Where a line below holds the string "IsDefault", that line goes into the answer.

(Collected data entries)
*** Begin section ***

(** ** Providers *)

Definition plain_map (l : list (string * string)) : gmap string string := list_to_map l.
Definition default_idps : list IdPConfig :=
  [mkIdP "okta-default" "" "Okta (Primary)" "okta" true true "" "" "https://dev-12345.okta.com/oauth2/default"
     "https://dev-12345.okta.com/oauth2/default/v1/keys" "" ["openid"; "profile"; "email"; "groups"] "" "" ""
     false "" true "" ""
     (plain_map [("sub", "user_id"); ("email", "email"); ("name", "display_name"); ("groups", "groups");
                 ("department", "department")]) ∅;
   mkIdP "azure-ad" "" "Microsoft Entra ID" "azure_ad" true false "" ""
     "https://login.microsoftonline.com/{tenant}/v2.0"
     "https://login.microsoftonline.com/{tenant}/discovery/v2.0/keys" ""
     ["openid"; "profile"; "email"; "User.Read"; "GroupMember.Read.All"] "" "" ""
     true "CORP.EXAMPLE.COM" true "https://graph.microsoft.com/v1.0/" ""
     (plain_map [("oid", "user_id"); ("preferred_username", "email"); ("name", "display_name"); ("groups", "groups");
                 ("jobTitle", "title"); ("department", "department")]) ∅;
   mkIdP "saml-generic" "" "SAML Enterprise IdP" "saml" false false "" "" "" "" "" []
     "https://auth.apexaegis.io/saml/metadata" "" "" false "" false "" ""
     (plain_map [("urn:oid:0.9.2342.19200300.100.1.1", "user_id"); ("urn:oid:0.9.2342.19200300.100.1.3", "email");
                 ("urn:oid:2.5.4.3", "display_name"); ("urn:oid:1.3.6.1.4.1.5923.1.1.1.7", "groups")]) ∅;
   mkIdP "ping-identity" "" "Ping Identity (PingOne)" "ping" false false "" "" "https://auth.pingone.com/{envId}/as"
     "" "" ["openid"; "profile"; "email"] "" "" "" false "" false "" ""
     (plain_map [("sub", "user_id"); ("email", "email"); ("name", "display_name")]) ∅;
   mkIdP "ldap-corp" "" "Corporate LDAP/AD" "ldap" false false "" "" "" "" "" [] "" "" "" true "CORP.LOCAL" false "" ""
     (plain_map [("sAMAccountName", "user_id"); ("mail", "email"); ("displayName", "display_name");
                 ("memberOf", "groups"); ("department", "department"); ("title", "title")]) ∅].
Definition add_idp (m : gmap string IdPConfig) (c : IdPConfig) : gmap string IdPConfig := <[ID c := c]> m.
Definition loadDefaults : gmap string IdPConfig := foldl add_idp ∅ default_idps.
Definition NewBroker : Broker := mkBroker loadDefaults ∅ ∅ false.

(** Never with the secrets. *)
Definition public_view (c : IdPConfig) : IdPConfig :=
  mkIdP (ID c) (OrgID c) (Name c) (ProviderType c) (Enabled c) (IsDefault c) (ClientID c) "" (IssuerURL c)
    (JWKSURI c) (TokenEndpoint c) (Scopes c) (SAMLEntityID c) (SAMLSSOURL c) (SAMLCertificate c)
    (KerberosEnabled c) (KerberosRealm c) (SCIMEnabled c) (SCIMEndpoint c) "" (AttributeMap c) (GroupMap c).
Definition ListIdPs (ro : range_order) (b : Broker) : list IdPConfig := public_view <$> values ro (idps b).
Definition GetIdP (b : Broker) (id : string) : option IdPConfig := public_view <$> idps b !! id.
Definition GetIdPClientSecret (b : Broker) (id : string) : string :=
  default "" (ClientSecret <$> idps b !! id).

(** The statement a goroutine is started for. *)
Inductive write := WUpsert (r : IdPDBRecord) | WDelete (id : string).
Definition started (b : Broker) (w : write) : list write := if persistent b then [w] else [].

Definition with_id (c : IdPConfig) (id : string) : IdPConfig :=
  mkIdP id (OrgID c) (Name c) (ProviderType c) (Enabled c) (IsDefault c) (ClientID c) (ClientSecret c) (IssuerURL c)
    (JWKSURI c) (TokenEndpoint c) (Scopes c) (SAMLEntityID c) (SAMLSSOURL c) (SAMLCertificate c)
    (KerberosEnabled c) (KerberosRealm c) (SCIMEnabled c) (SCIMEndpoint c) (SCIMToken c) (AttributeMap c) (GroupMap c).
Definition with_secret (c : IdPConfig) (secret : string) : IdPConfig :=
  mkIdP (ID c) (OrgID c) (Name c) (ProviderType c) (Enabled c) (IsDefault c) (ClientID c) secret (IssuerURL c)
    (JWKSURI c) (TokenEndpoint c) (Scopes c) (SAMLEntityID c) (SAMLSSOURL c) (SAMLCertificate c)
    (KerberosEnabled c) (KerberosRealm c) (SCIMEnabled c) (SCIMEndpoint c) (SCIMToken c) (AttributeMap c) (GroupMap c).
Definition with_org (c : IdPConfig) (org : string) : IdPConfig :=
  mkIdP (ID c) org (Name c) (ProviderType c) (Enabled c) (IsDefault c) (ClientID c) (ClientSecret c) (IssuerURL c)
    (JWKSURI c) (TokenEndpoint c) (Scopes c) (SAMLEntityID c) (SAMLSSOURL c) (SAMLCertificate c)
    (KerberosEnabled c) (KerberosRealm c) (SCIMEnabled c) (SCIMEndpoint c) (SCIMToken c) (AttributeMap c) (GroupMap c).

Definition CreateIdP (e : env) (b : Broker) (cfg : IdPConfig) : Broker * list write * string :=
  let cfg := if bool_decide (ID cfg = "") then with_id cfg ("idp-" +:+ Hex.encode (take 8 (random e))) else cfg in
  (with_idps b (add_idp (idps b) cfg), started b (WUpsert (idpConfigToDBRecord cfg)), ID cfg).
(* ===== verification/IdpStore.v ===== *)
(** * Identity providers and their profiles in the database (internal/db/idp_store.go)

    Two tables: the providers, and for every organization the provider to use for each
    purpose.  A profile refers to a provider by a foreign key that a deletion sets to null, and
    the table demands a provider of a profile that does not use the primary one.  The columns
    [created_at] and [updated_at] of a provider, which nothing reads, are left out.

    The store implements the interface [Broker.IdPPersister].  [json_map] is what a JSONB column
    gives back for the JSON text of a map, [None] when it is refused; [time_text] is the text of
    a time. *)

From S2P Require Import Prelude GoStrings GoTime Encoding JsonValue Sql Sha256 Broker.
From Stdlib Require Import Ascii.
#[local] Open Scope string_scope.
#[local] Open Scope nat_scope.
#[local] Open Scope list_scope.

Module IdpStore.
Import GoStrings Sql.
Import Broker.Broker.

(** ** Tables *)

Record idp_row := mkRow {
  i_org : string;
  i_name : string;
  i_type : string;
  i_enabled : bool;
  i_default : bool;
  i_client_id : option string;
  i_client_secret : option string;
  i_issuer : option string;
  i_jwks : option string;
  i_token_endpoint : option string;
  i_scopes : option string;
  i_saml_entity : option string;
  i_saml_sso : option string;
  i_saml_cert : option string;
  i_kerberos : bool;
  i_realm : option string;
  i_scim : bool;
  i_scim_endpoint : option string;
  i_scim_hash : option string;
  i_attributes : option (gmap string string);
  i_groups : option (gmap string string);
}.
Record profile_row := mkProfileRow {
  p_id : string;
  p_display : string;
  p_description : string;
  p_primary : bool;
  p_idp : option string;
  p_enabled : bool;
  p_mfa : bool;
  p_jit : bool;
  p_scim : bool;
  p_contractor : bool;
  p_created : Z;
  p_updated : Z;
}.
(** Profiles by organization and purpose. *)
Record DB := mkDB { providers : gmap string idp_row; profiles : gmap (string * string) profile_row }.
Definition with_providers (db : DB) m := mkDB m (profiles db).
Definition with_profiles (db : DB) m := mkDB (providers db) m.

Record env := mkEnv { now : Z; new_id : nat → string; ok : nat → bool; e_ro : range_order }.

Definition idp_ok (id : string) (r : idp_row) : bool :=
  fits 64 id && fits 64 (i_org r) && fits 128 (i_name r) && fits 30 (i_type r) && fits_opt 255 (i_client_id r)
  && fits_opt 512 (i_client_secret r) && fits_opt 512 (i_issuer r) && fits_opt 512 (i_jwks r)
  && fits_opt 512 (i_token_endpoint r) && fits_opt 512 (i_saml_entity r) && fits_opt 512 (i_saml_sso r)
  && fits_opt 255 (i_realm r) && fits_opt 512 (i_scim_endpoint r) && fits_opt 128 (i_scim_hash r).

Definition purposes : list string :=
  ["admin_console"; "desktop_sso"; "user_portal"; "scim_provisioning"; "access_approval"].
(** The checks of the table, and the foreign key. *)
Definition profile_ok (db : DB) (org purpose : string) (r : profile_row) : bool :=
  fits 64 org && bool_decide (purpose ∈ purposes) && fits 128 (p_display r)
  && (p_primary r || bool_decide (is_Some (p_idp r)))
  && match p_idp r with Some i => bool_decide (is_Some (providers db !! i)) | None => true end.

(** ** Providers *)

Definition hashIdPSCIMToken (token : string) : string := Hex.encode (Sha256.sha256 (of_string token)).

*** End section ***

**ANSWER TO THIS PROBLEM**
  mkIdP (ID c) (OrgID c) (Name c) (ProviderType c) (Enabled c) (IsDefault c) (ClientID c) "" (IssuerURL c)
  mkIdP id (OrgID c) (Name c) (ProviderType c) (Enabled c) (IsDefault c) (ClientID c) (ClientSecret c) (IssuerURL c)
  mkIdP (ID c) (OrgID c) (Name c) (ProviderType c) (Enabled c) (IsDefault c) (ClientID c) secret (IssuerURL c)
  mkIdP (ID c) org (Name c) (ProviderType c) (Enabled c) (IsDefault c) (ClientID c) (ClientSecret c) (IssuerURL c)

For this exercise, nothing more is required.